══ Data extracts

(** * Booking scheduling and court pricing core of sports-nest-backend

    A shallow embedding of
      - src/models/Court.js      (calculatePrice, isAvailableForSlot,
                                  isCurrentlyOpen)
      - src/models/Booking.js    (pre-save hook, checkConflicts,
                                  findAvailableSlots,
                                  calculateCancellationRefund,
                                  canBeModified, canBeCancelled,
                                  updateBookingStatuses)
      - src/controllers/bookingController.js
                                 (createBooking, getBookings, updateBooking,
                                  cancelBooking, checkAvailability,
                                  getAvailableSlots, approveBooking,
                                  rejectBooking, checkIn, checkOut,
                                  generateRecurringBookings)

    Modelling conventions.
      - A JS [Date] is its time value: a [Z] of milliseconds since the epoch.
        Local-time accessors ([getDay], [getHours], [setHours], ...) are
        taken with respect to a fixed offset [tz] (local = UTC + tz), as for
        the schema's default zone Asia/Karachi, which has no DST.  The
        arithmetic on dates is that of the time values within the range of
        [Date] ([JsDate.valid]); a statement that a loop over dates ends or
        answers carries the condition that keeps its dates in that range.
      - A JS [Number] that holds money or a fractional duration is an exact
        rational ([Q]); counters, priorities and minute settings are [Z].
        Statements about amounts give the code's own expression, with its
        operations in their order; their examples use values on which each
        operation is exact in double precision.  Laws of exact arithmetic
        that rounding breaks (bounds between amounts, reordering of
        operations) are not stated.
      - [undefined] / absent fields are [None]; JS truthiness is spelled out
        where the source relies on it.
      - The MongoDB collection of bookings is a [list Booking]; a query is a
        [filter] over it.
      - Loops that the source does not bound are run with fuel; a run that
        is still in its loop when the fuel is used up is reported as
        unfinished. *)

From Stdlib Require Import ZArith QArith Qround List String Ascii Bool Lia.
Import ListNotations.
Open Scope Z_scope.

(* ================================================================== *)
(** * JavaScript primitives used by the models *)

Module Js.

(** [String(n).padStart(2, '0')] for the clock fields, [0 <= n < 100]. *)
Definition digit (d : Z) : ascii := ascii_of_nat (48 + Z.to_nat d).

Definition pad2 (n : Z) : string :=
  String (digit (n / 10)) (String (digit (n mod 10)) EmptyString).

(** Truthiness of an optional string ([undefined] and [""] are falsy). *)
Definition truthy_string (o : option string) : bool :=
  match o with
  | Some s => negb (String.eqb s EmptyString)
  | None => false
  end.

(** Truthiness of an optional number ([undefined] and [0] are falsy). *)
Definition truthy_number (o : option Z) : bool :=
  match o with
  | Some n => negb (n =? 0)
  | None => false
  end.

(** [a || d] on an optional string. *)
Definition or_string (o : option string) (d : string) : string :=
  match o with
  | Some s => if String.eqb s EmptyString then d else s
  | None => d
  end.
(** * Samplers: struct-to-table rendering of the geneos samplers package

    A shallow embedding of [samplers] (tag parsing, schema derivation,
    row building in plain and delta mode, row sorting) together with the
    properties its specification states about it.

    Go values are modelled as follows.
    - [string] is Go's byte string; comparison is bytewise.
    - [int] and [time.Duration] are [Z] (no arithmetic of the package
      overflows: the only integer operations are index increments and
      the quotient and remainder of [Duration.Seconds]).
    - [float64] is IEEE-754 binary64, through the Standard Library's
      [spec_float] with precision 53 and maximal exponent 1024.
    - [map[string]columndetails] is a [gmap]; a missing key reads as the
      zero value, as in Go.
    - a Go map given as data is the list of its entries in the order in
      which the runtime yields its keys (Go leaves that order open, so
      every statement quantifies over it).
    - a run-time panic is an outcome of its own ([Panic]); a Go [error]
      result is an [option error] next to the other results. *)

From Stdlib Require Import ZArith String Ascii List Lia Permutation.
From Stdlib Require Import Floats.SpecFloat.
From stdpp Require Import gmap strings list fin_maps pretty sorting.

Local Open Scope string_scope.
Local Open Scope list_scope.
Local Open Scope Z_scope.

(** ** Outcomes *)

Inductive panic :=
| IndexOutOfRange
| NilDereference.

Inductive exec (A : Type) :=
| Ret (a : A)
| Panic (p : panic).
Arguments Ret {A} a.
Arguments Panic {A} p.

#[global] Instance exec_ret : MRet exec := fun A a => Ret a.
#[global] Instance exec_bind : MBind exec := fun A B k m =>
  match m with
  | Ret a => k a
  | Panic p => Panic p
  end.

(** The [error] values the package builds with [fmt.Errorf]. *)
Inductive error :=
| ErrNameRedefined (name : string)  (* "column name %q redefined more than once" *)
| ErrNotStruct                      (* "rowdata is not a struct" *)
| ErrRowNotStruct                   (* "row data not a struct" *)
| ErrNonMap                         (* "non Map passed" / "non map passed" *)
| ErrNonSlice                       (* "non Slice passed" *)
| ErrNonMatchingTypes               (* "non-matching types in data" *)
| ErrNotConvertible                 (* "cannot convert %v to float" *)
| ErrNoDataview.                    (* "UpdateTable(%q): dataview doesn't exist" *)

(** ** Values *)

Definition float64 := spec_float.

Definition prec64 : Z := 53.
Definition emax64 : Z := 1024.

Definition f64_of_Z (n : Z) : float64 := binary_normalize prec64 emax64 n 0 false.
Definition f64_sub : float64 -> float64 -> float64 := SFsub prec64 emax64.
Definition f64_add : float64 -> float64 -> float64 := SFadd prec64 emax64.
Definition f64_div : float64 -> float64 -> float64 := SFdiv prec64 emax64.
Definition f64_eqb : float64 -> float64 -> bool := SFeqb.
Definition f64_ltb : float64 -> float64 -> bool := SFltb.
Definition f64_geb (x y : float64) : bool := SFleb y x.

(** The field values of a flat struct, with their dynamic type. *)
Inductive value :=
| VInt (n : Z)
| VFloat64 (f : float64)
| VString (s : string)
| VBool (b : bool).

Inductive type := TInt | TFloat64 | TString | TBool.

Definition TypeOf (v : value) : type :=
  match v with
  | VInt _ => TInt
  | VFloat64 _ => TFloat64
  | VString _ => TString
  | VBool _ => TBool
  end.

Definition type_eqb (a b : type) : bool :=
  match a, b with
  | TInt, TInt | TFloat64, TFloat64 | TString, TString | TBool, TBool => true
  | _, _ => false
  end.

(** [reflect.Type.ConvertibleTo(float64)] *)
Definition ConvertibleToFloat (t : type) : bool :=
  match t with
  | TInt | TFloat64 => true
  | TString | TBool => false
  end.

(** A struct field as [reflect] shows it: its name and the result of
    [Tag.Lookup("column")]. *)
Record structField := { Name : string; Tag : option string }.
(** The spawn block: lines 494 to 511. *)
Definition spawn_phase (o : Oracle) (s0 : Loop) : Step :=
  if spawning s0 then
    let s := set_spawn_timer (spawn_timer s0 + 1) s0 in
    let s :=
      if (spawn_interval s <=? spawn_timer s)%Z && (0 <? zombies_to_spawn s)%Z
      then
        let zombie_type :=
          if (wave s mod 5 =? 0)%Z && (zombies_to_spawn s =? 1)%Z then boss
          else kind_of (spawn_choice o) in
        let s := set_zombies (zombies s ++ [length (heap s)]) s in
        let s := set_heap (heap s ++ [Zombie_init zombie_type]) s in
        let s := set_zombies_to_spawn (zombies_to_spawn s - 1) s in
        set_spawn_timer 0 s
      else s in
    if (zombies_to_spawn s <=? 0)%Z &&
       match zombies s with [] => true | _ => false end
    then
      let s := set_spawning false s in
      let s := set_between_waves true s in
      let s := set_wave (wave s + 1) s in
      let s := set_score (score s + 100 * (wave s - 1)) s in
      if (MAX_WAVES <? wave s)%Z then end_game true s else Running s
    else Running s
  else Running s0.

(** The zombie loop and the removals after it: lines 514 to 533.  [i] is
    the position in the list, [to_remove] the list built so far. *)
Fixpoint zombies_phase (o : Oracle) (i : nat) (l : list nat)
    (to_remove : list nat) (s : Loop) : Step :=
  match l with
  | [] =>
    Running (set_zombies (foldl (fun zs r => list_remove r zs) (zombies s)
                            to_remove) s)
  | r :: l' =>
    match deref (heap s) r with
    | None => zombies_phase o (S i) l' to_remove s
    | Some z =>
      if negb (alive z) then
        let s := set_coins (coins s + 20) s in
        let s := set_score (score s + 10) s in
        let s :=
          match drop o i with
          | Some pu => set_power_ups (power_ups s ++ [pu]) s
          | None => s
          end in
        zombies_phase o (S i) l' (to_remove ++ [r]) s
      else
        let '(z', reached_end) := Zombie_update z in
        let s := set_heap (<[r := z']> (heap s)) s in
        if reached_end then
          let s :=
            set_lives
              (lives s - match z_type z with boss => 5 | _ => 1 end) s in
          if (lives s <=? 0)%Z then end_game false s
          else zombies_phase o (S i) l' (to_remove ++ [r]) s
        else zombies_phase o (S i) l' to_remove s
    end
  end.

(** The tower loop: lines 536 to 541. *)
Definition towers_phase (s : Loop) : Loop :=
  let r :=
    foldl
      (fun acc t =>
         let '(t', shot) := tower_step (heap s) (zombies s) t in
         (fst acc ++ [t'],
          match shot with Some b => snd acc ++ [b] | None => snd acc end))
      ([], bullets s) (towers s) in
  set_bullets (snd r) (set_towers (fst r) s).

(** The bullet loop: lines 544 to 549. *)
Definition bullets_phase (s : Loop) : Loop :=
  let r :=
    foldl
      (fun acc b =>
         let '(gone, b', h') := Bullet_update (zombies s) (fst acc) b in
         (h', if gone then snd acc else snd acc ++ [b']))
      (heap s, []) (bullets s) in
  set_bullets (snd r) (set_heap (fst r) s).

(** The power-up loop: lines 552 to 562. *)
Fixpoint power_ups_phase (o : Oracle) (i : nat) (pus kept : list PowerUpKind)
    (s : Loop) : Loop :=
  match pus with
  | [] => set_power_ups kept s
  | pu :: pus' =>
    if collect o i then
      let s :=
        match pu with
        | coin => set_coins (coins s + 50) s
        | extra_health => set_lives (Z.min START_LIVES (lives s + 5)) s
        end in
      power_ups_phase o (S i) pus' kept s
    else power_ups_phase o (S i) pus' (kept ++ [pu]) s
  end.

(** One turn of the [while] loop of [game_loop]. *)
Definition frame (o : Oracle) (es : list Event) (s : Loop) : Step :=
  match handle_events es s with
  | Running s =>
    match spawn_phase o s with
    | Running s =>
      match zombies_phase o 0 (zombies s) [] s with
      | Running s =>
        let s := towers_phase s in
        let s := bullets_phase s in
        Running (power_ups_phase o 0 (power_ups s) [] s)
      | r => r
      end
    | r => r
    end
  | r => r
  end.

(** The variables at the start of [game_loop], for a given high score file. *)
Definition game_start (f : HighScoreFile) : Loop :=
  {| lives := START_LIVES; coins := START_COINS; score := 0; wave := 1;
     heap := []; zombies := []; bullets := []; towers := []; power_ups := [];
     spawning := false; zombies_to_spawn := 0; spawn_timer := 0;
     spawn_interval := 60; between_waves := true;
     selected_tower_type := None; disk := f |}.

(** The loop states a game goes through. *)
Inductive reachable : Loop -> Prop :=
| reachable_start f : reachable (game_start f)
| reachable_frame s o es s' :
    reachable s -> frame o es s = Running s' -> reachable s'.
(** The positions a slice selects in a sequence of [len] items
    ([slice.indices]). *)
Definition slice_positions (len : nat) (start stop step : option Z)
  : result (list nat) :=
  let n := Z.of_nat len in
  let step := default 1%Z step in
  if decide (step = 0)%Z then Raise (ValueError ZeroStep)
  else
    let clamp (lo hi : Z) (v : Z) : Z :=
      let v := if (v <? 0)%Z then (v + n)%Z else v in
      if (v <? lo)%Z then lo else if (hi <? v)%Z then hi else v in
    if decide (0 < step)%Z then
      let a := from_option (clamp 0 n)%Z 0%Z start in
      let b := from_option (clamp 0 n)%Z n stop in
      let k := if (a <? b)%Z then ((b - a - 1) / step + 1)%Z else 0%Z in
      Ok ((fun j => Z.to_nat (a + Z.of_nat j * step)) <$> seq 0 (Z.to_nat k))
    else
      let a := from_option (clamp (-1) (n - 1))%Z (n - 1)%Z start in
      let b := from_option (clamp (-1) (n - 1))%Z (-1)%Z stop in
      let k := if (b <? a)%Z then ((a - b - 1) / (- step) + 1)%Z else 0%Z in
      Ok ((fun j => Z.to_nat (a + Z.of_nat j * step)) <$> seq 0 (Z.to_nat k)).

(** Items that use up one axis of the array. *)
Definition consumes (x : index_item) : bool :=
  match x with
  | IInt _ | ISlice _ _ _ => true
  | INewaxis | IEllipsis => false
  end.

(** [...] stands for as many [:] as are needed to reach every axis. *)
Fixpoint expand_ellipsis (ndim : nat) (xs : list index_item)
  : result (list index_item) :=
  match xs with
  | [] => Ok []
  | IEllipsis :: xs =>
      if decide (IEllipsis ∈ xs) then Raise IndexError
      else Ok (replicate (ndim - length (filter (fun x => consumes x = true) xs))
                 full_slice ++ xs)
  | x :: xs =>
      (x ::.) <$> expand_ellipsis (if consumes x then ndim - 1 else ndim) xs
  end.
(** Every query of [query_rows] ends with [LIMIT n]: it fails whatever
    the limit is, or has a full result of which [LIMIT n] keeps a part. *)
Definition limited {A : Type} (q : Z -> result (list A)) : Prop :=
  (exists e, forall n, q n = Raise e)
  \/ (exists all, forall n, q n = Sqlite.limit n all).

Definition fixture_upload
  : result (list record) * file_index * Sqlite.filesystem :=
  upload_core "tok" "History" "urls" "2" ∅ chromium_fixture.

Definition renamed_fixture : Sqlite.filesystem :=
  {[ "Other" := Sqlite.Database
       [Sqlite.mk_table "meta" ["key"; "value"] [];
        Sqlite.mk_table "DOWNLOADS" [] [];
        Sqlite.mk_table "VISITS" ["x"] [];
        Sqlite.mk_table "Urls" [] []] ]}.


(** * Properties *)

(** ** Calendar arithmetic *)

Lemma all_from_sound (depth : nat) (p : Z -> bool) :
  forall lo, all_from depth lo p = true ->
  forall n, lo <= n < lo + 2 ^ Z.of_nat depth -> p n = true.
Proof.
  induction depth as [|k IH]; intros lo H n Hn.
  - simpl in *. replace n with lo by lia. exact H.
  - cbn [all_from] in H. apply andb_true_iff in H as [H1 H2].
    rewrite Nat2Z.inj_succ, Z.pow_succ_r in Hn by lia.
    destruct (Z_lt_le_dec n (lo + 2 ^ Z.of_nat k)).
    + apply (IH lo H1). lia.
    + apply (IH _ H2). lia.
Qed.

Lemma first_cycle_ok : forall n, 1 <= n <= 146097 -> cycle_ok n = true.
Proof.
  set (p := fun n => (146097 <? n) || cycle_ok n).
  assert (H1 : all_from 17 1 p = true) by (vm_compute; reflexivity).
  assert (H2 : all_from 14 131073 p = true) by (vm_compute; reflexivity).
  assert (H : forall n, 1 <= n <= 146097 -> p n = true).
  { intros n Hn. destruct (Z_lt_le_dec n 131073).
    - apply (all_from_sound _ _ _ H1). change (2 ^ Z.of_nat 17) with 131072. lia.
    - apply (all_from_sound _ _ _ H2). change (2 ^ Z.of_nat 14) with 16384. lia. }
  intros n Hn. specialize (H n Hn). unfold p in H.
  destruct (146097 <? n) eqn:E; [lia | exact H].
Qed.

Lemma is_leap_shift (y k : Z) : is_leap (y + 400 * k) = is_leap y.
Proof.
  unfold is_leap.
  replace (y + 400 * k) with (y + (100 * k) * 4) at 1 by lia.
  replace (y + 400 * k) with (y + (4 * k) * 100) at 1 by lia.
  replace (y + 400 * k) with (y + k * 400) by lia.
  now rewrite !Z_mod_plus_full.
Qed.

Lemma leap_year_shift (y k : Z) :
  Iso8601.leap_year (y + 400 * k) = Iso8601.leap_year y.
Proof. exact (is_leap_shift y k). Qed.

Lemma days_in_month_shift (y k m : Z) :
  days_in_month (y + 400 * k) m = days_in_month y m.
Proof. unfold days_in_month. now rewrite is_leap_shift. Qed.

Lemma month_length_shift (y k m : Z) :
  Iso8601.month_length (y + 400 * k) m = Iso8601.month_length y m.
Proof. unfold Iso8601.month_length. now rewrite leap_year_shift. Qed.

Lemma days_from_civil_shift (y k m d : Z) :
  Iso8601.days_from_civil (y + 400 * k) m d
  = Iso8601.days_from_civil y m d + 146097 * k.
Proof.
  unfold Iso8601.days_from_civil.
  destruct (m <=? 2).
  - replace (y + 400 * k - 1) with (y - 1 + k * 400) by lia.
    rewrite Z.div_add by lia.
    replace (y - 1 + k * 400 - ((y - 1) / 400 + k) * 400)
      with (y - 1 - (y - 1) / 400 * 400) by lia.
    lia.
  - replace (y + 400 * k) with (y + k * 400) by lia.
    rewrite Z.div_add by lia.
    replace (y + k * 400 - (y / 400 + k) * 400) with (y - y / 400 * 400) by lia.
    lia.
Qed.

Lemma civil_from_days_shift (z k : Z) :
  Sqlite.civil_from_days (z + 146097 * k)
  = let '(y, m, d) := Sqlite.civil_from_days z in (y + 400 * k, m, d).
Proof.
  unfold Sqlite.civil_from_days.
  replace (z + 146097 * k + 719468) with (z + 719468 + k * 146097) by lia.
  rewrite Z.div_add by lia.
  replace (z + 719468 + k * 146097 - ((z + 719468) / 146097 + k) * 146097)
    with (z + 719468 - (z + 719468) / 146097 * 146097) by lia.
  cbv zeta. f_equal. f_equal. lia.
Qed.

Lemma days_from_civil_day (y m d : Z) :
  Iso8601.days_from_civil y m d = Iso8601.days_from_civil y m 1 + (d - 1).
Proof. unfold Iso8601.days_from_civil. lia. Qed.

Lemma ord_to_ymd_shift (n k : Z) :
  ord_to_ymd (n + 146097 * k)
  = let '(y, m, d) := ord_to_ymd n in (y + 400 * k, m, d).
Proof.
  unfold ord_to_ymd, DI400Y.
  replace (n + 146097 * k - 1) with (n - 1 + k * 146097) by lia.
  rewrite Z.div_add, Z_mod_plus_full by lia.
  set (r := (n - 1) mod 146097).
  set (n100 := r / DI100Y).
  set (n4 := r mod DI100Y / DI4Y).
  set (n1 := r mod DI100Y mod DI4Y / 365).
  set (j := r mod DI100Y mod DI4Y mod 365).
  replace (((n - 1) / 146097 + k) * 400 + 1 + n100 * 100 + n4 * 4 + n1)
    with ((n - 1) / 146097 * 400 + 1 + n100 * 100 + n4 * 4 + n1 + 400 * k) by lia.
  set (y := (n - 1) / 146097 * 400 + 1 + n100 * 100 + n4 * 4 + n1).
  rewrite days_in_month_shift.
  destruct ((n1 =? 4) || (n100 =? 4)).
  - f_equal. f_equal. lia.
  - destruct (j <? _); reflexivity.
Qed.

(** [ord_to_ymd] on every ordinal of the years 1 to 9999. *)
Lemma ord_to_ymd_spec (n : Z) :
  1 <= n <= MAXORDINAL ->
  exists y m d,
    ord_to_ymd n = (y, m, d)
    /\ Sqlite.civil_from_days (n - 719163) = (y, m, d)
    /\ Iso8601.days_from_civil y m d = n - 719163
    /\ 1 <= y <= 9999 /\ 1 <= m <= 12 /\ 1 <= d <= Iso8601.month_length y m.
Proof.
  unfold MAXORDINAL. intros Hn.
  set (q := (n - 1) / 146097).
  set (r := (n - 1) mod 146097 + 1).
  assert (Hq : n = r + 146097 * q).
  { unfold r, q. pose proof (Z.div_mod (n - 1) 146097). lia. }
  assert (Hr : 1 <= r <= 146097).
  { unfold r. pose proof (Z.mod_pos_bound (n - 1) 146097). lia. }
  assert (Hq0 : 0 <= q <= 24).
  { unfold q. split.
    - apply Z.div_pos; lia.
    - apply Z.lt_succ_r. apply Z.div_lt_upper_bound; lia. }
  pose proof (first_cycle_ok r Hr) as Hc. unfold cycle_ok in Hc.
  rewrite Hq, ord_to_ymd_shift.
  replace (r + 146097 * q - 719163) with (r - 719163 + 146097 * q) by lia.
  rewrite civil_from_days_shift.
  destruct (ord_to_ymd r) as [[y m] d].
  destruct (Sqlite.civil_from_days (r - 719163)) as [[y' m'] d'].
  repeat (apply andb_true_iff in Hc as [Hc ?]).
  exists (y + 400 * q), m, d.
  rewrite days_from_civil_shift, month_length_shift.
  assert (y' = y) by lia. assert (m' = m) by lia. assert (d' = d) by lia.
  subst y' m' d'. repeat split; lia.
Qed.

(** ** Writing and reading decimal fields *)

Lemma append_nil_l (s : string) : "" +:+ s = s.
Proof. reflexivity. Qed.

Lemma append_cons (c : ascii) (a b : string) :
  String c a +:+ b = String c (a +:+ b).
Proof. reflexivity. Qed.

Lemma append_assoc (a b c : string) : (a +:+ b) +:+ c = a +:+ (b +:+ c).
Proof.
  induction a as [|x a IH]; [reflexivity|].
  now rewrite !append_cons, IH.
Qed.

Lemma digit_char_ok (n : Z) :
  Py.is_digit (digit_char n) = true /\ Py.digit_val (digit_char n) = n mod 10.
Proof.
  unfold digit_char.
  pose proof (Z.mod_pos_bound n 10 ltac:(lia)) as Hk.
  set (k := n mod 10) in *.
  assert (Hc : k = 0 \/ k = 1 \/ k = 2 \/ k = 3 \/ k = 4 \/ k = 5 \/ k = 6
               \/ k = 7 \/ k = 8 \/ k = 9) by lia.
  repeat (destruct Hc as [-> | Hc]; [split; reflexivity|]).
  subst k. rewrite Hc. split; reflexivity.
Qed.
Definition nfd_unit (c : N) : list N :=
  if ((192 <=? c) && (c <=? 222))%N then
    match latin1_decomposition (c - 192) with
    | Some (base, mark) => [base; mark]
    | None => [c]
    end
  else if ((224 <=? c) && (c <=? 254))%N then
    match latin1_decomposition (c - 224) with
    | Some (base, mark) => [(base + 32)%N; mark]
    | None => [c]
    end
  else if (c =? 255)%N then [121; 776]%N
  else [c].

(** [String.prototype.normalize('NFD')] on the same repertoire. *)
Definition normalizeNFD (s : jsstring) : jsstring := flat_map nfd_unit s.

(** The class of the combining diacritical marks, U+0300 to U+036F. *)
Definition isCombiningMark (c : N) : bool := ((768 <=? c) && (c <=? 879))%N.

(** [s.replace(re, '')] for the global pattern of that class. *)
Definition stripCombiningMarks (s : jsstring) : jsstring :=
  filter (fun c => negb (isCombiningMark c)) s.

(** ECMAScript [LineTerminator]. *)
Definition isLineTerminator (c : N) : bool :=
  ((c =? 10) || (c =? 13) || (c =? 8232) || (c =? 8233))%N.

(** ECMAScript [WhiteSpace] and [LineTerminator], what [trim] removes. *)
Definition isWhiteSpace (c : N) : bool :=
  ((c =? 9) || (c =? 11) || (c =? 12) || (c =? 32) || (c =? 160)
   || (c =? 5760) || ((8192 <=? c) && (c <=? 8202))
   || (c =? 8239) || (c =? 8287) || (c =? 12288) || (c =? 65279))%N
  || isLineTerminator c.

Fixpoint trimStart (s : jsstring) : jsstring :=
  match s with
  | c :: s' => if isWhiteSpace c then trimStart s' else s
  | [] => []
  end.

════

**Problem details**: In the entries above, restate word for word the lines between the one holding "Lemma digit_char_ok (n" and the one holding "else if ((224 <=? c) && (c <=? 254))%N then", inclusive, and nothing besides.

**Answer section**:
Lemma digit_char_ok (n : Z) :
  Py.is_digit (digit_char n) = true /\ Py.digit_val (digit_char n) = n mod 10.
Proof.
  unfold digit_char.
  pose proof (Z.mod_pos_bound n 10 ltac:(lia)) as Hk.
  set (k := n mod 10) in *.
  assert (Hc : k = 0 \/ k = 1 \/ k = 2 \/ k = 3 \/ k = 4 \/ k = 5 \/ k = 6
               \/ k = 7 \/ k = 8 \/ k = 9) by lia.
  repeat (destruct Hc as [-> | Hc]; [split; reflexivity|]).
  subst k. rewrite Hc. split; reflexivity.
Qed.
Definition nfd_unit (c : N) : list N :=
  if ((192 <=? c) && (c <=? 222))%N then
    match latin1_decomposition (c - 192) with
    | Some (base, mark) => [base; mark]
    | None => [c]
    end
  else if ((224 <=? c) && (c <=? 254))%N then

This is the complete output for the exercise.